◆ Task:
Within the entries below, find the portion that opens with the line containing "(0xDC00 + (cp" and closes with the line containing "map (fun c =>". Retype that portion exactly and only.

** Opening Extracted entries block **

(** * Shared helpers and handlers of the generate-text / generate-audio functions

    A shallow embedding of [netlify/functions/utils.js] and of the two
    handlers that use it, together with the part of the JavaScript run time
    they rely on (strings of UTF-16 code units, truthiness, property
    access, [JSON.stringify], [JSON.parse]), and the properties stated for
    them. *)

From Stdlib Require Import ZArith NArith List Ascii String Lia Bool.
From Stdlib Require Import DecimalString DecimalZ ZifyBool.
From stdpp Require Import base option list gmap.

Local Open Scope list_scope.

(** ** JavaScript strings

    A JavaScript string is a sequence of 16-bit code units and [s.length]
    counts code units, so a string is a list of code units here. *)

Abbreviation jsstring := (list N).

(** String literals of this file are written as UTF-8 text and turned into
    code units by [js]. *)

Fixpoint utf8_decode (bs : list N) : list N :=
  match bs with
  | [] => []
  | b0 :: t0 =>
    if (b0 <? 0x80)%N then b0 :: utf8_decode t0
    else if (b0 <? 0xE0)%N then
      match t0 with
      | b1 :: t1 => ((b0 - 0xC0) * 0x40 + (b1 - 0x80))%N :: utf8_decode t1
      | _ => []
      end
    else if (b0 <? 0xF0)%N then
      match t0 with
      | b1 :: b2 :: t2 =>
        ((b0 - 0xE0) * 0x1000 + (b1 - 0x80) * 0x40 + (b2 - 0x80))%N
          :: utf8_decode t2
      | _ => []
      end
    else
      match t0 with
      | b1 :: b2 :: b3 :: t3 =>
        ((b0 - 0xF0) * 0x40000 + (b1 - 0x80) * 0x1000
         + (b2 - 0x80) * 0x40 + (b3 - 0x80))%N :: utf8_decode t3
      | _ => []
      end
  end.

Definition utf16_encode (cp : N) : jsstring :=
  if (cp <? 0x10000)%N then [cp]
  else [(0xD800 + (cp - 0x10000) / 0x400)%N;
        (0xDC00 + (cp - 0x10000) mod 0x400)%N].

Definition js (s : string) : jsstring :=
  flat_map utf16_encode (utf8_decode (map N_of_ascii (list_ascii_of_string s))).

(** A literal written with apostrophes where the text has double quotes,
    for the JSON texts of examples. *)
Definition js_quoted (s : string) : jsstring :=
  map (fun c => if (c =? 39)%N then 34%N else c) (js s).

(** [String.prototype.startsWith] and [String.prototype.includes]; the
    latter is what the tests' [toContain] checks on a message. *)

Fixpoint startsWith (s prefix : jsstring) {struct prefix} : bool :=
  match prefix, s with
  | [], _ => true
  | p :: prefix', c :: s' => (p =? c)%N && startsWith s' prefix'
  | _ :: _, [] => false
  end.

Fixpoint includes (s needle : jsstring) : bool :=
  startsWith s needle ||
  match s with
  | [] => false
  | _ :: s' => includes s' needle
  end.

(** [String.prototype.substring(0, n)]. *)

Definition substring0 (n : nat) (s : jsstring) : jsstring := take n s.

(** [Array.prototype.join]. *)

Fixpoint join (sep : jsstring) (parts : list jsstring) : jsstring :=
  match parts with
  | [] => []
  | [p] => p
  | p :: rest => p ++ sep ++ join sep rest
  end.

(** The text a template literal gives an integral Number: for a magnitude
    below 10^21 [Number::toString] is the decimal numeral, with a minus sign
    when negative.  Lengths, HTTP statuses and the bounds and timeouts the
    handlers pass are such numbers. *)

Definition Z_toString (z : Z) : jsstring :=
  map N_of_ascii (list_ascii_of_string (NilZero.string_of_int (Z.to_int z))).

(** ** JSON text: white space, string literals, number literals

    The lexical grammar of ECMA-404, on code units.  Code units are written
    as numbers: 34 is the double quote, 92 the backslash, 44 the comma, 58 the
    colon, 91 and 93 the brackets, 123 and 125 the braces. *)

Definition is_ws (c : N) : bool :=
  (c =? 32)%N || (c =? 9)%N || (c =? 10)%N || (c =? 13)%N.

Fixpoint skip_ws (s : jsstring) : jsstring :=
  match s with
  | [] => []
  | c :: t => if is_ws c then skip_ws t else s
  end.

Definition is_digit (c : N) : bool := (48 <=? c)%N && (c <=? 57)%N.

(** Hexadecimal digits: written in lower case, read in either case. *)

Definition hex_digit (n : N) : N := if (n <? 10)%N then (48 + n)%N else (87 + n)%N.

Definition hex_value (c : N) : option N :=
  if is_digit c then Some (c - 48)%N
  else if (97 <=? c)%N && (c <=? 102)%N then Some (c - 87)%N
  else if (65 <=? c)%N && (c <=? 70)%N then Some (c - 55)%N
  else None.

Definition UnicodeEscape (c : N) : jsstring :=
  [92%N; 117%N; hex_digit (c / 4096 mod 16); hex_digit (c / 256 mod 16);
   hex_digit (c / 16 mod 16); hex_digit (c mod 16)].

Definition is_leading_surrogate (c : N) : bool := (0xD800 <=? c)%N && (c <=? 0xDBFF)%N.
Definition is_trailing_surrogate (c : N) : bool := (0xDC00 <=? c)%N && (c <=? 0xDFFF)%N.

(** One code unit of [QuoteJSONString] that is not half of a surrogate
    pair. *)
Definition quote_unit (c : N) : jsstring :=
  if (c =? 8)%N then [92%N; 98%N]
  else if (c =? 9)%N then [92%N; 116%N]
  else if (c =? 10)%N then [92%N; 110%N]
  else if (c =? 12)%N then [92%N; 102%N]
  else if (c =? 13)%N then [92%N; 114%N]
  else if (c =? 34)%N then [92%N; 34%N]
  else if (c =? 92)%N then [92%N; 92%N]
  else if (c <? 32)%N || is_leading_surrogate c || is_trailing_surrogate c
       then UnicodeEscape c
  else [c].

** Closing Extracted entries block **
** Opening Extracted entries block **

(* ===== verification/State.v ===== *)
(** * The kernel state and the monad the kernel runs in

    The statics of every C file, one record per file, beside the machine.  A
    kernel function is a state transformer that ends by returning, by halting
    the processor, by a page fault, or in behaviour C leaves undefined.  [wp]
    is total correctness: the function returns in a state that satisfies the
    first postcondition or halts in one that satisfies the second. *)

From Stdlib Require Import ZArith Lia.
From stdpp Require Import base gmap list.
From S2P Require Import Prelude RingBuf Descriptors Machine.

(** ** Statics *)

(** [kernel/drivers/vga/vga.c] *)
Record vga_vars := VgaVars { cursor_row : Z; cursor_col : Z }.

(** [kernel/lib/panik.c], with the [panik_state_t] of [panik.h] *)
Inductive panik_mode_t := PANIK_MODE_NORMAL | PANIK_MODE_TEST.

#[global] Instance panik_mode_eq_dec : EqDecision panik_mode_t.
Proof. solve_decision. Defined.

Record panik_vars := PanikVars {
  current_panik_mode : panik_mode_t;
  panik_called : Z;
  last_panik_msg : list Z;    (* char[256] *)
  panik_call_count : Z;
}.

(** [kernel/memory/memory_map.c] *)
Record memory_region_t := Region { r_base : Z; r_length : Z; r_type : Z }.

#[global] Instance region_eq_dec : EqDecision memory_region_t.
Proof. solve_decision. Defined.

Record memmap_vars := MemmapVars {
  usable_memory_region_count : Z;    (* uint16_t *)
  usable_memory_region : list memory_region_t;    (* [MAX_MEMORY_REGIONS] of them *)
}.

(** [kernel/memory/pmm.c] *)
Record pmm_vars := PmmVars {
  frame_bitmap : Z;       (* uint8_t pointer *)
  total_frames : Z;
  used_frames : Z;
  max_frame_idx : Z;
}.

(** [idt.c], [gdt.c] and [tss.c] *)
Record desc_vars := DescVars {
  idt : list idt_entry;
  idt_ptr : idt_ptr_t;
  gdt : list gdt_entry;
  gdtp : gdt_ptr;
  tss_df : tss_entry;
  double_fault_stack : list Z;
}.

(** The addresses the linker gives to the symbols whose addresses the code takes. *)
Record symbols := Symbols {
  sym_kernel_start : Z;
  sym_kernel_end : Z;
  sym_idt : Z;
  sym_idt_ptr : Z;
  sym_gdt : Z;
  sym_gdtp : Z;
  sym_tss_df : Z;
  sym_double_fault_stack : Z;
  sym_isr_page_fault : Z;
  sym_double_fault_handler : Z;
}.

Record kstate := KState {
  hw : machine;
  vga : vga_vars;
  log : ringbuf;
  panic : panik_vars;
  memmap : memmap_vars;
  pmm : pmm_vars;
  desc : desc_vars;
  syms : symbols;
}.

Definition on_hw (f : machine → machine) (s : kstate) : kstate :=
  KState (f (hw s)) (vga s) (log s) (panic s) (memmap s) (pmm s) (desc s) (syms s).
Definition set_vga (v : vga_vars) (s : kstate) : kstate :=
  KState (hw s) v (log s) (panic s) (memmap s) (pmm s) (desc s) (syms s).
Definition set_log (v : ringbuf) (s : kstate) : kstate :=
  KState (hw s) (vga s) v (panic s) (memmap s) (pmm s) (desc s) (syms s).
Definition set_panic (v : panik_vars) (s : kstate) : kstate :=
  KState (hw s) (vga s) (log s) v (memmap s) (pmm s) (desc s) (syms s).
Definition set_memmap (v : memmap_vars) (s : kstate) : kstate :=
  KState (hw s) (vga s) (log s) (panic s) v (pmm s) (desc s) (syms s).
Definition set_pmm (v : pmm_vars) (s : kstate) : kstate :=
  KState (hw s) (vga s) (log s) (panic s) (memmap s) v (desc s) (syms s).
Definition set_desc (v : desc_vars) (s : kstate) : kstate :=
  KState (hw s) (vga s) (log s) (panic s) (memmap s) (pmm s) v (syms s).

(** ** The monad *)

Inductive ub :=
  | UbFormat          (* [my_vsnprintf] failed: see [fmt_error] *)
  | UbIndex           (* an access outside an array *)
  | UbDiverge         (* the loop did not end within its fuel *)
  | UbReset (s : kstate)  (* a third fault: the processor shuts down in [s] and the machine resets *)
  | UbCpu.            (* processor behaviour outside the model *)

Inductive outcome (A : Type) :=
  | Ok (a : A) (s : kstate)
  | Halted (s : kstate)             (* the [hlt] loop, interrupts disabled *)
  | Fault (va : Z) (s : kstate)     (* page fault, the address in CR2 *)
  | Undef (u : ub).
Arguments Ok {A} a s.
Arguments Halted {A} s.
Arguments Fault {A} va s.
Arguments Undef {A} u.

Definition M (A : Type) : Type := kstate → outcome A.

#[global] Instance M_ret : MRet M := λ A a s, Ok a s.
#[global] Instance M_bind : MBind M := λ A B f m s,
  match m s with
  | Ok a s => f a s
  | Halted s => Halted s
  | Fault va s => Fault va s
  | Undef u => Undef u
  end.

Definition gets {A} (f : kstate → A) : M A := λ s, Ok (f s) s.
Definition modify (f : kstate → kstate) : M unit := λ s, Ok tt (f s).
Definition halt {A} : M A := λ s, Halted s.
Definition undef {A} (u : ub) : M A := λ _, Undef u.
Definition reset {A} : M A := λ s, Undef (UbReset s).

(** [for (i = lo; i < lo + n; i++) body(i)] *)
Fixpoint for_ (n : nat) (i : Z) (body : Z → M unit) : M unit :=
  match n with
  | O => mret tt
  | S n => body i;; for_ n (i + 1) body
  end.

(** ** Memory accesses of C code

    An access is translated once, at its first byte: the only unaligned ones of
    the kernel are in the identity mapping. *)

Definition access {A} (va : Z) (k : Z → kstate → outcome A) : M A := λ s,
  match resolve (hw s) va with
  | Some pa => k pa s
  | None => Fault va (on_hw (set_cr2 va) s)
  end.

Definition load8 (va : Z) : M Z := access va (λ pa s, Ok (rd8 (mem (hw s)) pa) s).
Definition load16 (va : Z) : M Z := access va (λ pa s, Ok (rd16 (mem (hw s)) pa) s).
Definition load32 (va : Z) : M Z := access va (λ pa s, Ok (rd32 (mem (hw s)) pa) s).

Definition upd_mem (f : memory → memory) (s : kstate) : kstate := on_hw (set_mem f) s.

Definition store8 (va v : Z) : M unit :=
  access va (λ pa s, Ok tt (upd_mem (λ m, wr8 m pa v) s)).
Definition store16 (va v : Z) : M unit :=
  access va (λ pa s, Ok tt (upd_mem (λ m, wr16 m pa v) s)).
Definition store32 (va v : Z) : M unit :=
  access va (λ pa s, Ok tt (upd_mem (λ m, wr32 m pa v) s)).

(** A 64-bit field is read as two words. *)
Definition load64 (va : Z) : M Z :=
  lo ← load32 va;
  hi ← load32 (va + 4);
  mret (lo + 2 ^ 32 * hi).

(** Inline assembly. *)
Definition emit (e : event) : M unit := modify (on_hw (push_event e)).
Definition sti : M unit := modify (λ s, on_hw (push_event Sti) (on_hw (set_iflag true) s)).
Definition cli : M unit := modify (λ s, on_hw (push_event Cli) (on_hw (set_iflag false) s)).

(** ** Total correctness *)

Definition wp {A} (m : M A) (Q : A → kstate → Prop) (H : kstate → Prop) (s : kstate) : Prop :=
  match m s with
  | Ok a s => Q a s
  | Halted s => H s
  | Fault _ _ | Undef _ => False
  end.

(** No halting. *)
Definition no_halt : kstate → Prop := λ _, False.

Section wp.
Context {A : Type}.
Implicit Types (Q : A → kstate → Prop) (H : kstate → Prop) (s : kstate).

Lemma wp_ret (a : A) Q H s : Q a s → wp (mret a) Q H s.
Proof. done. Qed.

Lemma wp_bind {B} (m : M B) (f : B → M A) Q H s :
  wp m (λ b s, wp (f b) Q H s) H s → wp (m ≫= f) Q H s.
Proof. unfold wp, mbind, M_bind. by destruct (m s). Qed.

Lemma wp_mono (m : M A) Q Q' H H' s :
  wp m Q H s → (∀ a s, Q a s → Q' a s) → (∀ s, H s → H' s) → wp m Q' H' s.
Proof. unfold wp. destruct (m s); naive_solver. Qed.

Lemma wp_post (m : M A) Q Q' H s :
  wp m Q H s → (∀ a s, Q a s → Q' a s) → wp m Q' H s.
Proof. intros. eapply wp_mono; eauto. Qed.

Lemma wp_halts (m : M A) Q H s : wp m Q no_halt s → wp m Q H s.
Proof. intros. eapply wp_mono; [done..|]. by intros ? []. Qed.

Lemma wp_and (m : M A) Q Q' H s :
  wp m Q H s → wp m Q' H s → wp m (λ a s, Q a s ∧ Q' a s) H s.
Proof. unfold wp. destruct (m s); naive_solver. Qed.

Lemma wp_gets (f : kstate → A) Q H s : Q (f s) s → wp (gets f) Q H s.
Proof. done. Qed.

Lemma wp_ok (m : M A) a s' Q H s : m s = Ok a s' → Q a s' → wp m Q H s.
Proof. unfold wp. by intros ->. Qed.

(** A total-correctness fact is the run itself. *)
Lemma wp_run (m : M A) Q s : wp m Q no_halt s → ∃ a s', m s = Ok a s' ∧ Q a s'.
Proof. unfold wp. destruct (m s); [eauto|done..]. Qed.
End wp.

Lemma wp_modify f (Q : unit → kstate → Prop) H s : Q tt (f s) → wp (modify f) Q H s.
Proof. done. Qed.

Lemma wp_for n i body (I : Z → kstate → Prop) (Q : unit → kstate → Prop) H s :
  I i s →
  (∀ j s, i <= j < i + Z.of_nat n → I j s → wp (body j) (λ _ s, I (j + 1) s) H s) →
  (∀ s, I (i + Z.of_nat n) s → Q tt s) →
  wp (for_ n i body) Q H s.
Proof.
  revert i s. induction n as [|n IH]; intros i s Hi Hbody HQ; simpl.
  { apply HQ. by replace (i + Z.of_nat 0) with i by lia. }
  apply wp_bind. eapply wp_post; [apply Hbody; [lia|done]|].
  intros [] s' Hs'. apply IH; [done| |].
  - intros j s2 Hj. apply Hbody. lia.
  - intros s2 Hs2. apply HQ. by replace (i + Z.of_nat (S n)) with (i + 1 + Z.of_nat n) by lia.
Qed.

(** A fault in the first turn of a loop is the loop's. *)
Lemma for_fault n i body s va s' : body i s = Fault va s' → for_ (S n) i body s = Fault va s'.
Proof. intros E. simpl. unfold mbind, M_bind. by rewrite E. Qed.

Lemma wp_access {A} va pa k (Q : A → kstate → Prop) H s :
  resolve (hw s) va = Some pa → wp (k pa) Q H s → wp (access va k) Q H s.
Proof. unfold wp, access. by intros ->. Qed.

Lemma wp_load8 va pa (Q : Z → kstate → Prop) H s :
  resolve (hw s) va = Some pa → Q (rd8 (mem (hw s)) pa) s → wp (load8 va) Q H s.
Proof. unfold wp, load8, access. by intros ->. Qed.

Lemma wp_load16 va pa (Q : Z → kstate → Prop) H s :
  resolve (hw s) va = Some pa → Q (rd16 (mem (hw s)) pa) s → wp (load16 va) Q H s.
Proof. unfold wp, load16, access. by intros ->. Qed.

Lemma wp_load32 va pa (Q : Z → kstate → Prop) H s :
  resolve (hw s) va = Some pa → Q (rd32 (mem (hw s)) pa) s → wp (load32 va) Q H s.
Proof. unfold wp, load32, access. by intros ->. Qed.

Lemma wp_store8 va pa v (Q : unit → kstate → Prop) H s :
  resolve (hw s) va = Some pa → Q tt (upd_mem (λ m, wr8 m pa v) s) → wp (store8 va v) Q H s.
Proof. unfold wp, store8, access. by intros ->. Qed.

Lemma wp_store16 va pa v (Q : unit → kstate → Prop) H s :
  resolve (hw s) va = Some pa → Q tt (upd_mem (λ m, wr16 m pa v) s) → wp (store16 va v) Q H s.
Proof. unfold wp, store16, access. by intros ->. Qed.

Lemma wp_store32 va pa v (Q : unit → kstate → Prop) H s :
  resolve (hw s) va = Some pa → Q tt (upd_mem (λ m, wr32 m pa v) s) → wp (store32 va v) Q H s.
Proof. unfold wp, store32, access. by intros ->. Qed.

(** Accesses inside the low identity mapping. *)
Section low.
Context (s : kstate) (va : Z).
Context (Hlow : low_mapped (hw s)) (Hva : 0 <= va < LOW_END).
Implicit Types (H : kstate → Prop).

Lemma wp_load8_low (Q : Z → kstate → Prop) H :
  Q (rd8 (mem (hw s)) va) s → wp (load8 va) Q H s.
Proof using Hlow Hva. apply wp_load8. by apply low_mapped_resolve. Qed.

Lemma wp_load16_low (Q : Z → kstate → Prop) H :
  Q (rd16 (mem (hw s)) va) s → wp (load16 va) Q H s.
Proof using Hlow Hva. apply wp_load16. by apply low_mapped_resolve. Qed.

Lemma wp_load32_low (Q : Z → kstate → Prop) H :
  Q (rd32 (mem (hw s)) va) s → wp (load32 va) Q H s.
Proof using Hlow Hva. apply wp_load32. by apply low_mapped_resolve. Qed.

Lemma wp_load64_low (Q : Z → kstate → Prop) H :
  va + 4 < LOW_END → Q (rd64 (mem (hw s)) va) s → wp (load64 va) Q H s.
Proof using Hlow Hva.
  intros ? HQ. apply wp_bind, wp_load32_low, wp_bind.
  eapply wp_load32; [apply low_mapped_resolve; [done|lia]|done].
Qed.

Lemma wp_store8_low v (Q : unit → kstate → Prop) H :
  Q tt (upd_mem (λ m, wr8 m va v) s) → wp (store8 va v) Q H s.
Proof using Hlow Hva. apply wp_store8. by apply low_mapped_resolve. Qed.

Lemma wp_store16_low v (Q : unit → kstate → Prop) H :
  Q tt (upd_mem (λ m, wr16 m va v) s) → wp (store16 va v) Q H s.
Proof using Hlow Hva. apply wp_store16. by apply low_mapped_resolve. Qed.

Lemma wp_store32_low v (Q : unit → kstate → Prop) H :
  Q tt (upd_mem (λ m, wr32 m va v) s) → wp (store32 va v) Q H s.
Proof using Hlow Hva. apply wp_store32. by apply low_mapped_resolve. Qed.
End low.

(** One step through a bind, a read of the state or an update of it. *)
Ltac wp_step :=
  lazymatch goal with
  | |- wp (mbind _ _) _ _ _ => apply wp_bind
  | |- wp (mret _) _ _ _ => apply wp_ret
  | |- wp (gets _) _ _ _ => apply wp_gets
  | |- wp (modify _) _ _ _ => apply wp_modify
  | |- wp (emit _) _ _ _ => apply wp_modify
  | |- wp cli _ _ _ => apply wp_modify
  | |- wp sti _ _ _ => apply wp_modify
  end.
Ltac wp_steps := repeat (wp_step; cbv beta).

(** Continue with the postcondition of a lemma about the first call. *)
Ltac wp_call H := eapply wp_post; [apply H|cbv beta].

** Closing Extracted entries block **
** Opening Extracted entries block **

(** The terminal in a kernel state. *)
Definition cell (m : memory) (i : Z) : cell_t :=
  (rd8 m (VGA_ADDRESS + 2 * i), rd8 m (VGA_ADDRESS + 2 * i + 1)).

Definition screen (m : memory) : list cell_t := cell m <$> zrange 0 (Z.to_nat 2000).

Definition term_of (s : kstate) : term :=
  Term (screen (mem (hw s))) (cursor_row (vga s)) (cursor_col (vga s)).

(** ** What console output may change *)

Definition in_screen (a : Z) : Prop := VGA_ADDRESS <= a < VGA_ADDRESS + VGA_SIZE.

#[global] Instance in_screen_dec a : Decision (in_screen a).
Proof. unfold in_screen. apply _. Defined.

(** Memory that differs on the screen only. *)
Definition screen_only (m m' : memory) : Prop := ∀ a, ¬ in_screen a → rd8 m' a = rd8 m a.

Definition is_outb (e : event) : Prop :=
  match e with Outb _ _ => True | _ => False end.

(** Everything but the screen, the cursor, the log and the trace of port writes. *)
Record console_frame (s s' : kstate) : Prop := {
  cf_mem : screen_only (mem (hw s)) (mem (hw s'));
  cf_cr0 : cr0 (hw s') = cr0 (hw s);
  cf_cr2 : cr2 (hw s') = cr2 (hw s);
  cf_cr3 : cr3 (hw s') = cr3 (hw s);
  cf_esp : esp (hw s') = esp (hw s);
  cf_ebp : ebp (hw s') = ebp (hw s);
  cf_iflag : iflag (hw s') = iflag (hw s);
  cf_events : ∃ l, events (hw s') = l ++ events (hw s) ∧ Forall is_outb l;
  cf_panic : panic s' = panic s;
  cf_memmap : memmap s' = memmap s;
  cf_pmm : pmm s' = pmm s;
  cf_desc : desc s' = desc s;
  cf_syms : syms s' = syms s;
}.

** Closing Extracted entries block **

◆ Result of this exercise:
        (0xDC00 + (cp - 0x10000) mod 0x400)%N].

Definition js (s : string) : jsstring :=
  flat_map utf16_encode (utf8_decode (map N_of_ascii (list_ascii_of_string s))).

(** A literal written with apostrophes where the text has double quotes,
    for the JSON texts of examples. *)
Definition js_quoted (s : string) : jsstring :=
  map (fun c => if (c =? 39)%N then 34%N else c) (js s).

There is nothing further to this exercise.